Examine each line of the data. Copy those that contain the string "Require".

*** Opening of GIVEN RECORDS ***

(* ===== verification/OrderedMap.v ===== *)
(** * [std::map] with integer keys

    A map is a [gmap]; what the code sees of its order are the keys and entries
    from the smallest key on.  The stream operators of [mstream.h] for such maps
    are an instance of [Serial], with their round trip. *)

From stdpp Require Import gmap sorting.
From S2P Require Import Prelude MStream.

#[local] Set Warnings "-notation-overridden".

Module OrderedMap.

(** The keys and the entries of a map in their order. *)
Definition keys {A} (m : gmap Z A) : list Z := merge_sort Z.le (map_to_list m).*1.

Definition entries {A} (m : gmap Z A) : list (Z * A) := omap (fun k => pair k <$> m !! k) (keys m).

Section Lemmas.
Context {A : Type}.
Implicit Types m : gmap Z A.

Lemma elem_of_keys m k : k ∈ keys m <-> k ∈ dom m.
Proof.
  unfold keys. rewrite merge_sort_Permutation, elem_of_dom, list_elem_of_fmap. split.
  - intros ([? a] & -> & H%elem_of_map_to_list). eauto.
  - intros [a Ha]. exists (k, a). by rewrite elem_of_map_to_list.
Qed.

Lemma NoDup_keys m : NoDup (keys m).
Proof. unfold keys. rewrite merge_sort_Permutation. apply NoDup_fst_map_to_list. Qed.

Lemma keys_sorted m : StronglySorted Z.lt (keys m).
Proof.
  assert (StronglySorted Z.le (keys m)) as S
    by (apply StronglySorted_merge_sort; [intros ???; lia|intros ??; lia]).
  pose proof (NoDup_keys m) as N. revert S N. generalize (keys m).
  induction l as [|k l IH]; intros S N; constructor.
  - inversion S; inversion N; subst. auto.
  - inversion S as [|? ? _ F]; inversion N as [|? ? Hk _]; subst.
    apply Forall_forall. intros x Hx. rewrite Forall_forall in F. specialize (F x Hx).
    assert (k <> x) by (intros ->; by apply Hk, list_elem_of_In). lia.
Qed.

Lemma entries_keys m : (entries m).*1 = keys m.
Proof.
  unfold entries. assert (forall k, k ∈ keys m -> is_Some (m !! k)) as H
    by (intros k; by rewrite elem_of_keys, elem_of_dom).
  revert H. generalize (keys m). induction l as [|k l IH]; intros H; [done|].
  destruct (H k) as [a E]; [left|]. cbn [omap list_omap]. rewrite E. simpl.
  f_equal. apply IH. intros x Hx. apply H. by right.
Qed.

Lemma elem_of_entries m k a : (k, a) ∈ entries m <-> m !! k = Some a.
Proof.
  unfold entries. rewrite list_elem_of_omap. split.
  - intros (k' & _ & E). destruct (m !! k') eqn:E'; by simplify_eq/=.
  - intros E. exists k. rewrite elem_of_keys, elem_of_dom, E. eauto.
Qed.

Lemma list_to_map_entries m : list_to_map (entries m) = m.
Proof.
  apply map_eq. intros k. destruct (m !! k) as [a|] eqn:E.
  - apply elem_of_list_to_map; [rewrite entries_keys; apply NoDup_keys|by apply elem_of_entries].
  - apply not_elem_of_list_to_map. rewrite entries_keys, elem_of_keys, not_elem_of_dom. done.
Qed.

Lemma map_sorted_entries m : map_sorted Z.ltb (entries m).
Proof.
  pose proof (keys_sorted m) as S. rewrite <- entries_keys in S. revert S. generalize (entries m).
  induction l as [|e l IH]; intros S; [done|]. inversion S as [|? ? S' F]; subst. split; [|auto].
  clear -F. induction l as [|x l IH]; [constructor|]. inversion F; subst.
  constructor; [by apply Z.ltb_lt|auto].
Qed.

Lemma length_entries m : length (entries m) = size m.
Proof.
  rewrite <- (length_fmap fst), entries_keys. unfold keys.
  by rewrite merge_sort_Permutation, length_fmap, length_map_to_list.
Qed.

Lemma keys_empty : keys (∅ : gmap Z A) = [].
Proof. reflexivity. Qed.
End Lemmas.

(** ** Stream operators *)

(** [std::map] from an integer with the given stream operators. *)
Section Serial.
Context `{SizeType} (SK : Serial Z) {V : Type} `{Serial V}.

Definition save_map (m : gmap Z V) : bytes := save_vector (entries m).

Definition load_zmap (old : gmap Z V) (r : VectorReader) : gmap Z V * VectorReader :=
  let '(l, r) := load_map Z.ltb (entries old) r in (list_to_map l, r).

Definition serial_map : Serial (gmap Z V) := {| dflt := ∅; save := save_map; load := load_zmap |}.

Context `{!SizeTypeOk} `{!SerialOk Z} `{!SerialOk V}.

Definition valid_map (m : gmap Z V) : Prop :=
  Z.of_nat (size m) < size_bound /\ forall k v, m !! k = Some v -> valid k /\ valid v.

Lemma load_zmap_at (m old : gmap Z V) pre post r :
  valid_map m -> load_zmap old (at_pos pre (save_map m) post r) = (m, past pre (save_map m) post r).
Proof.
  intros [Hs Hv]. unfold load_zmap, save_map. rewrite (load_map_at Z.ltb).
  - by rewrite list_to_map_entries.
  - intros a b. rewrite Z.ltb_lt, Z.ltb_ge. lia.
  - unfold zlen. by rewrite length_entries.
  - apply Forall_forall. intros [k v] Hk%list_elem_of_In. by apply elem_of_entries, Hv in Hk.
  - apply map_sorted_entries.
Qed.
End Serial.

(** [std::map] from an unsigned integer of [n] bytes. *)
Definition zmap (n : nat) (V : Type) : Type := gmap Z V.

#[export] Instance serial_zmap `{SizeType} {n : nat} {V : Type} `{Serial V} : Serial (zmap n V) :=
  serial_map (serial_uint n).

#[export] Program Instance serial_zmap_ok `{SizeTypeOk} n V `{SerialOk V} : SerialOk (zmap (S n) V) := {
  valid := valid_map (serial_uint (S n));
}.
Next Obligation. intros ? ? n V ? ? m pre post r Hv. by apply (load_zmap_at (serial_uint (S n))). Qed.

End OrderedMap.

*** Close of GIVEN RECORDS ***

§ SOLUTION:
From stdpp Require Import gmap sorting.
From S2P Require Import Prelude MStream.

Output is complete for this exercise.